Dilemma

Oh dear.  My young friend from the running club got married.  Her reception is on Saturday.  I had planned to go.  She has two masters degrees in sustainability and works in that field.  Hence, she sent out an electronic invitation.  It linked to a website which said the event would be casual.

I hadn’t realized that their actual wedding was going to be in Thailand.  It was last week.  Gorgeous photos on Facebook of them riding an elephant, etc.   She’s a beautiful young woman, and I am so so happy for her.

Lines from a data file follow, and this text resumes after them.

(* ===== verification/PolicyBuild.v ===== *)
(** * PolicyBuild: from policy files to policies, and back

    Models the builder behind the policy language (parser.rs of execpolicy):
    the builtins [prefix_rule], [network_rule] and [host_executable], the
    validation of their examples (rule.rs), and the two programs that edit
    policy files, amend.rs and sandbox_migration.rs. Starlark itself is a
    parameter: a policy file is evaluated by an interpreter that is known here
    by the sequence of builtin calls it makes. *)

From Stdlib Require Import ZifyBool.
From S2P Require Import Prelude RustStr ExecPolicy.
Import Decisions Rules Policies.

(** The Starlark values the builtins receive. *)
#[local] Unset Elimination Schemes.
Inductive Value :=
| VString (s : str)
| VList (items : list Value)
| VOther (ty : str).
#[local] Set Elimination Schemes.

(** [shlex] and the [Debug] renderings in error messages. *)
Class Render (AbsolutePath : Type) := {
  shlex_split : str -> option (list str);
  shlex_try_join : list str -> option str;
  debug_rule : PrefixRule -> str;
  debug_match : RuleMatch AbsolutePath -> str;
}.

Module Builder.

(** [get_type] and [unpack_str] *)
Definition get_type (v : Value) : str :=
  match v with VString _ => lit "string" | VList _ => lit "list" | VOther ty => ty end.
Definition unpack_str (v : Value) : option str :=
  match v with VString s => Some s | _ => None end.

(** [std::path::Path] on Unix: components, split at slashes. *)
Inductive Component := RootDir | CurDir | ParentDir | Normal (s : str).
Definition is_absolute (s : str) : bool := starts_with (lit "/") s.
Definition component (s : str) : Component :=
  if str_eqb s (lit "..") then ParentDir else Normal s.
Definition components (s : str) : list Component :=
  let parts := split_on 47 s in
  let lead := if is_absolute s then [RootDir]
              else match parts with p :: _ => if str_eqb p (lit ".") then [CurDir] else [] | [] => [] end in
  lead ++ (component <$> List.filter (fun p => negb (is_empty p) && negb (str_eqb p (lit "."))) parts).
Definition path_file_name (s : str) : option str :=
  match last (components s) with Some (Normal n) => Some n | _ => None end.

(** [Path::parent], as the components left. *)
Definition path_parent (s : str) : option (list Component) :=
  match reverse (components s) with
  | [] | RootDir :: _ => None
  | _ :: r => Some (reverse r)
  end.
Definition truncate_middle_with_marker (s : str) (max_bytes : N) (marker : str) : str :=
  if (blen s <=? max_bytes)%N then s
  else
    match checked_sub max_bytes (blen marker) with
    | None => byte_prefix max_bytes s
    | Some content_budget =>
        let '(left_budget, right_budget) := split_budget content_budget in
        assemble_truncated_output (byte_prefix left_budget s)
          (byte_drop (blen s - right_budget) s) marker
    end.

Definition truncate_middle_with_token_budget (s : str) (max_tokens : N) : str * option N :=
  if is_empty s then ([], None)
  else if (0 <? max_tokens)%N && (blen s <=? approx_bytes_for_tokens max_tokens)%N then (s, None)
  else
    let truncated := truncate_with_byte_estimate s (approx_bytes_for_tokens max_tokens) true in
    let total_tokens := approx_token_count s in
    if str_eqb truncated s then (truncated, None) else (truncated, Some total_tokens).

(** ** Facts about cutting at char boundaries *)

Lemma len_utf8_pos c : (1 <= len_utf8 c <= 4)%N.
Proof. unfold len_utf8. repeat case_match; lia. Qed.
Lemma blen_app s t : blen (s ++ t) = (blen s + blen t)%N.
Proof. induction s as [|c s IH]; simpl; lia. Qed.
Lemma blen_byte_prefix n s : (blen (byte_prefix n s) <= n)%N.
Proof.
  revert n. induction s as [|c s IH]; intros n; simpl; [lia|].
  destruct (N.leb_spec (len_utf8 c) n); simpl; [|lia]. specialize (IH (n - len_utf8 c)%N). lia.
Qed.
Lemma byte_prefix_prefix n s : byte_prefix n s `prefix_of` s.
Proof.
  revert n. induction s as [|c s IH]; intros n; simpl; [done|].
  destruct (len_utf8 c <=? n)%N; [apply prefix_cons, IH|apply prefix_nil].
Qed.
Lemma byte_drop_suffix n s : exists t, s = t ++ byte_drop n s /\ (byte_drop n s = s \/ (0 < n)%N).
Proof.
  revert n. induction s as [|c s IH]; intros n; simpl; [by exists []; auto|].
  destruct (N.eqb_spec n 0) as [->|]; [by exists []; auto|].
  destruct (IH (n - len_utf8 c)%N) as (t & Ht & _). exists (c :: t). simpl. rewrite <- Ht. split; [done|].
  right. lia.
Qed.
(** Dropping at least [n] bytes leaves at most the rest. *)
Lemma blen_byte_drop n s : (blen (byte_drop n s) <= blen s - n)%N.
Proof.
  revert n. induction s as [|c s IH]; intros n; simpl; [lia|].
  destruct (N.eqb_spec n 0) as [->|]; simpl; [lia|].
  specialize (IH (n - len_utf8 c)%N). pose proof (len_utf8_pos c). lia.
Qed.
Lemma byte_prefix_exact s t : byte_prefix (blen s) (s ++ t) = s.
Proof.
  induction s as [|c s IH]; simpl.
  - destruct t as [|c t]; simpl; [done|]. pose proof (len_utf8_pos c).
    destruct (N.leb_spec (len_utf8 c) 0); [lia|done].
  - rewrite (proj2 (N.leb_le _ _)) by lia. f_equal.
    replace (len_utf8 c + blen s - len_utf8 c)%N with (blen s) by lia. done.
Qed.
Lemma byte_drop_exact s t : byte_drop (blen s) (s ++ t) = t.
Proof.
  induction s as [|c s IH]; simpl.
  - by destruct t.
  - pose proof (len_utf8_pos c). rewrite (proj2 (N.eqb_neq _ _)) by lia.
    by replace (len_utf8 c + blen s - len_utf8 c)%N with (blen s) by lia.
Qed.

Lemma blen_0 s : blen s = 0%N -> s = [].
Proof. destruct s as [|c s]; [done|]. simpl. pose proof (len_utf8_pos c). lia. Qed.

(** A prefix and a suffix that do not overlap leave a middle. *)
Lemma disjoint_middle s p q :
  p `prefix_of` s -> (exists b, s = b ++ q) -> (blen p + blen q <= blen s)%N ->
  exists m, s = p ++ m ++ q.
Proof.
  intros [a Ha] [b Hb] Hle. pose proof Ha as Heq. rewrite Hb in Heq.
  rewrite Hb, blen_app in Hle. apply app_eq_app in Heq as (k & [[Hb' Ha']|[Hp Hq]]).
  - exists k. by rewrite Hb, Hb', <- app_assoc.
  - rewrite Hp, blen_app in Hle. assert (k = []) as -> by (apply blen_0; lia).
    exists []. rewrite app_nil_r in Hp. by rewrite Hp, Hb.
Qed.

(** The hard limit holds. The result of truncating around a marker never
    has more bytes than allowed; a text that fits is returned as it is, and
    otherwise the result is a prefix and a suffix of the text, disjoint and on
    character boundaries, around the marker, or, when not even the marker fits,
    a prefix of the text. *)
Theorem truncate_with_marker_bounded s max_bytes marker :
  let r := truncate_middle_with_marker s max_bytes marker in
  (blen r <= max_bytes)%N
  /\ ((blen s <= max_bytes)%N /\ r = s
      \/ (max_bytes < blen marker)%N /\ r `prefix_of` s
      \/ exists p m q, s = p ++ m ++ q /\ r = p ++ marker ++ q).
Proof.
  intros r. unfold r, truncate_middle_with_marker.
  destruct (N.leb_spec (blen s) max_bytes) as [Hfit|Hbig]; [split; [done|auto]|].
  unfold checked_sub. destruct (N.leb_spec (blen marker) max_bytes) as [Hm|Hm].
  - unfold split_budget, assemble_truncated_output. set (c := (max_bytes - blen marker)%N).
    pose proof (blen_byte_prefix (c / 2) s) as Hp.
    pose proof (blen_byte_drop (blen s - (c - c / 2)) s) as Hq.
    assert (Hc : (c / 2 <= c)%N) by (apply N.Div0.div_le_upper_bound; lia).
    split; [rewrite !blen_app; lia|]. right. right.
    destruct (disjoint_middle s (byte_prefix (c / 2) s) (byte_drop (blen s - (c - c / 2)) s))
      as [m Hs].
    + apply byte_prefix_prefix.
    + destruct (byte_drop_suffix (blen s - (c - c / 2)) s) as (t & Ht & _). eauto.
    + lia.
    + exists (byte_prefix (c / 2) s), m, (byte_drop (blen s - (c - c / 2)) s). split; [exact Hs|done].
  - split; [apply blen_byte_prefix|]. right. left. split; [done|]. apply byte_prefix_prefix.
Qed.

(** ** The counting loop *)

(** Once past the prefix, chars are dropped up to the target and kept after. *)
Lemma split_loop_kept beg target idx s st :
  (beg < idx + 1)%N -> (target <= idx)%N -> suffix_started st = true ->
  split_loop beg target idx s st = st.
Proof.
  revert idx. induction s as [|c s IH]; intros idx Hb Ht Hst; simpl; [done|].
  pose proof (len_utf8_pos c). rewrite (proj2 (N.leb_gt _ _)) by lia.
  rewrite (proj2 (N.leb_le _ _)) by lia. rewrite Hst. apply IH; [lia|lia|done].
Qed.

Lemma split_loop_middle beg target idx s m q pe n :
  s = m ++ q -> q = byte_drop (target - idx) s ->
  (match s with [] => True | c :: _ => beg < idx + len_utf8 c end)%N ->
  (n + lenN m <= usize_max)%N ->
  split_loop beg target idx s (mkSplit pe (idx + blen s) n false)
  = mkSplit pe (idx + blen m) (n + lenN m) (negb (is_empty q)).
Proof.
  revert idx m n. induction s as [|c s IH]; intros idx m n Hs Hq Hbeg Hn.
  { destruct m; [|done]. simpl in *. subst q. unfold lenN. simpl. f_equal; lia. }
  cbn [split_loop]. rewrite (proj2 (N.leb_gt _ _)) by done. simpl in Hq.
  destruct (N.leb_spec target idx) as [Ht|Ht].
  - replace (target - idx =? 0)%N with true in Hq by lia. subst q.
    assert (m = []) as ->.
    { apply (f_equal length) in Hs. rewrite length_app in Hs. destruct m; [done|]. simpl in Hs. lia. }
    cbn [suffix_started prefix_end removed_chars].
    pose proof (len_utf8_pos c). rewrite split_loop_kept; [|lia|lia|done].
    unfold lenN. simpl. f_equal; lia.
  - replace (target - idx =? 0)%N with false in Hq by lia.
    destruct (byte_drop_suffix (target - idx - len_utf8 c) s) as (t & Hsuf & _). rewrite <- Hq in Hsuf.
    destruct m as [|c' m].
    { exfalso. apply (f_equal length) in Hs, Hsuf. rewrite length_app in Hsuf. simpl in Hs. lia. }
    injection Hs as <- Hs. cbn [suffix_started prefix_end removed_chars suffix_start].
    rewrite lenN_cons in Hn. rewrite saturating_add_fits by lia.
    replace (idx + blen (c :: s))%N with (idx + len_utf8 c + blen s)%N by (simpl; lia).
    rewrite (IH (idx + len_utf8 c)%N m (n + 1)%N).
    + rewrite lenN_cons. cbn [blen]. f_equal; lia.
    + done.
    + rewrite Hq. f_equal. lia.
    + destruct s as [|d s]; [done|]. pose proof (len_utf8_pos d). lia.
    + lia.
Qed.

(** The prefix phase. *)
Lemma split_loop_prefix beg target idx s ss n started pe :
  exists p rest, s = p ++ rest /\ p = byte_prefix (beg - idx) s
    /\ (match rest with [] => True | c :: _ => beg < idx + blen p + len_utf8 c end)%N
    /\ split_loop beg target idx s (mkSplit pe ss n started)
       = split_loop beg target (idx + blen p) rest
           (mkSplit (if is_empty p then pe else idx + blen p)%N ss n started).
Proof.
  revert idx pe. induction s as [|c s IH]; intros idx pe.
  { exists [], []. by split_and!. }
  pose proof (len_utf8_pos c) as Hpos. cbn [split_loop byte_prefix].
  destruct (N.leb_spec (idx + len_utf8 c) beg) as [Hle|Hgt].
  - rewrite (proj2 (N.leb_le (len_utf8 c) (beg - idx))) by lia.
    destruct (IH (idx + len_utf8 c)%N (idx + len_utf8 c)%N) as (p & rest & Hs & Hp & Hr & He).
    exists (c :: p), rest. split_and!.
    + by rewrite Hs.
    + rewrite Hp. f_equal. f_equal. lia.
    + simpl. destruct rest; [done|]. lia.
    + cbn [prefix_end suffix_start removed_chars suffix_started is_empty blen]. rewrite He.
      rewrite N.add_assoc. destruct (is_empty p) eqn:E; [|done]. destruct p; [|done]. simpl.
      by rewrite N.add_0_r.
  - rewrite (proj2 (N.leb_gt (len_utf8 c) (beg - idx))) by lia.
    exists [], (c :: s). split_and!; [done|done|simpl; lia|]. simpl blen. rewrite N.add_0_r.
    cbn [split_loop]. by rewrite (proj2 (N.leb_gt (idx + len_utf8 c) beg)) by lia.
Qed.


(** What the loop computes, with the budgets of a text that does not fit. *)
Lemma split_string_spec s l r :
  (l + r < blen s)%N -> (blen s <= usize_max)%N ->
  exists m, s = byte_prefix l s ++ m ++ byte_drop (blen s - r) s
    /\ split_string s l r = (lenN m, byte_prefix l s, byte_drop (blen s - r) s).
Proof.
  intros Hlr Hmax. set (target := (blen s - r)%N).
  destruct (split_loop_prefix l target 0 s (blen s) 0 false 0) as (p & rest & Hs & Hp & Hr & He).
  rewrite N.sub_0_r in Hp. rewrite N.add_0_l in Hr, He.
  pose proof (blen_byte_prefix l s) as Hbp. rewrite <- Hp in Hbp.
  assert (Hdrop : byte_drop target s = byte_drop (target - blen p) rest).
  { rewrite Hs. clear -Hbp Hlr. assert (H : (blen p <= target)%N) by lia. clearbody target.
    revert target H. clear. induction p as [|c p IH]; intros target H; simpl in *; [by rewrite N.sub_0_r|].
    pose proof (len_utf8_pos c). rewrite (proj2 (N.eqb_neq _ _)) by lia. rewrite IH by lia.
    f_equal. lia. }
  destruct (byte_drop_suffix (target - blen p) rest) as (m & Hm & _). rewrite <- Hdrop in Hm.
  exists m. assert (Hs' : s = byte_prefix l s ++ m ++ byte_drop target s) by (rewrite <- Hp, <- Hm; done).
  split; [done|]. unfold split_string. destruct (is_empty s) eqn:E; [by destruct s; simpl in *; lia|].
  fold target. rewrite He. replace (if is_empty p then 0 else blen p)%N with (blen p) by (by destruct p).
  assert (Hlen : (blen p + blen rest = blen s)%N) by (by rewrite Hs, blen_app).
  assert (Hmn : (lenN m <= usize_max)%N).
  { assert (H : forall k, (lenN k <= blen k)%N).
    { clear. induction k as [|c k IH]; [done|]. rewrite lenN_cons. simpl. pose proof (len_utf8_pos c). lia. }
    specialize (H m). rewrite Hm in Hlen. rewrite blen_app in Hlen. lia. }
  pose proof (split_loop_middle l target (blen p) rest m (byte_drop target s) (blen p) 0 Hm Hdrop Hr
    ltac:(lia)) as Hloop. rewrite Hlen in Hloop. rewrite Hloop.
  cbn [prefix_end suffix_start removed_chars].
  assert (blen p + blen m <? blen p = false)%N as -> by lia.
  rewrite N.add_0_l. f_equal; [f_equal|].
  - rewrite <- Hp. rewrite Hs at 1. apply byte_prefix_exact.
  - rewrite <- blen_app. rewrite Hs' at 1. rewrite <- Hp, app_assoc. apply byte_drop_exact.
Qed.

(** The count in the marker is exact. When a text longer than a positive
    budget is truncated in the middle, the result is its beginning and its end,
    each within half of the budget and cut on character boundaries, and the
    marker between them states exactly how many characters were left out; the
    one-pass loop that finds the cut agrees with cutting at the nearest char
    boundaries. *)
Theorem truncate_middle_chars_exact s max_bytes :
  (0 < max_bytes)%N -> (max_bytes < blen s)%N -> (blen s <= usize_max)%N ->
  exists p m q, s = p ++ m ++ q
    /\ truncate_middle_chars s max_bytes = p ++ format_truncation_marker false (lenN m) ++ q
    /\ (blen p <= max_bytes / 2)%N /\ (blen q <= max_bytes - max_bytes / 2)%N
    /\ p = byte_prefix (max_bytes / 2) s
    /\ q = byte_drop (blen s - (max_bytes - max_bytes / 2)) s.
Proof.
  intros Hpos Hbig Hmax. assert (Hd : (max_bytes / 2 <= max_bytes)%N).
  { apply N.Div0.div_le_upper_bound. lia. }
  destruct (split_string_spec s (max_bytes / 2) (max_bytes - max_bytes / 2)) as (m & Hs & Hsplit);
    [lia|done|].
  exists (byte_prefix (max_bytes / 2) s), m, (byte_drop (blen s - (max_bytes - max_bytes / 2)) s).
  split_and!; [done| | | |done|done].
  - unfold truncate_middle_chars, truncate_with_byte_estimate, split_budget.
    destruct (is_empty s) eqn:E; [destruct s; simpl in *; lia|].
    rewrite (proj2 (N.eqb_neq _ _)), (proj2 (N.leb_gt _ _)), Hsplit by lia. done.
  - apply blen_byte_prefix.
  - pose proof (blen_byte_drop (blen s - (max_bytes - max_bytes / 2)) s). lia.
Qed.
(** The quotas hold under every interleaving. Each operation changes the
    locked state only in a few critical sections; after any sequence of such
    sections, from any mixture of operations and failures, the byte counter is
    the exact sum of the stored lengths, neither it nor any single output
    exceeds its limit, and there are no more outputs than allowed. *)
Theorem store_quota_invariant :
  (forall st, rtc section_step default_state st -> quota st)
  /\ (forall fate h c w, outputs (state w) !! h = None ->
       rtc section_step (state w) (state (store_text limits fate h c w).1))
  /\ (forall ok h w, outputs (state w) !! h = None ->
       rtc section_step (state w) (state (start_stream limits ok h w).1))
  /\ (forall fate u h bs w, rtc section_step (state w) (state (append_stream limits fate u h bs w).1))
  /\ (forall u h w, rtc section_step (state w) (state (remove_output u h w))).
Proof. split; [exact quota_reachable|exact operations_are_sections]. Qed.

End Quota.

Lemma store_quota_invariant_witness :
  quota default_limits
    (state (store_text default_limits WriteOk (lit "out_1") (lit "text") (mkWorld default_state ∅)).1).
Proof.
  assert (Hfit : (max_output_bytes default_limits < usize_max)%N
                 /\ (max_total_output_bytes default_limits < usize_max)%N)
    by (split; apply N.ltb_lt; vm_compute; reflexivity).
  destruct (store_quota_invariant default_limits Hfit) as (Hq & Htext & _).
  apply Hq, (Htext WriteOk (lit "out_1") (lit "text") (mkWorld default_state ∅)). reflexivity.
Defined.

(** ** Paging *)

Lemma step_back_spec content k :
  step_back content k <= k /\ (step_back content k = 0 \/ is_char_boundary content (N.of_nat (step_back content k)) = true)
  /\ forall j, step_back content k < j -> j <= k -> is_char_boundary content (N.of_nat j) = false.
Proof.
  induction k as [|k (IH1 & IH2 & IH3)]; [split_and!; [done|by left|lia]|].
  cbn [step_back]. destruct (is_char_boundary content (N.of_nat (S k))) eqn:E.
  - split_and!; [done|by right|lia].
  - split_and!; [lia|done|]. intros j H1 H2. destruct (decide (j = S k)) as [->|]; [done|].
    apply IH3; lia.
Qed.

(** ASCII text: offsets are positions. *)
Definition is_ascii (s : str) : Prop := Forall (fun c => c < 128)%N s.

Yesterday I got an e-mail from her that went out to all of the guests.  They were getting a lot of questions, so they answered them.  In the middle of this info is “dress: cocktail attire.”  Cocktail attire?  I do not own a cocktail dress and I do not intend to buy one.  I have pondered this and I think it means I am not going to the wedding.  And I am OK with that.  She would be the only person there I know.  She is young and trendy and a drinker (I think she MIGHT be a future fellow), and I wasn’t sure I was going to love her wedding.  I just wanted to go to show her I care.  I do care, but not enough to ruin my budget for a dress I will never wear again.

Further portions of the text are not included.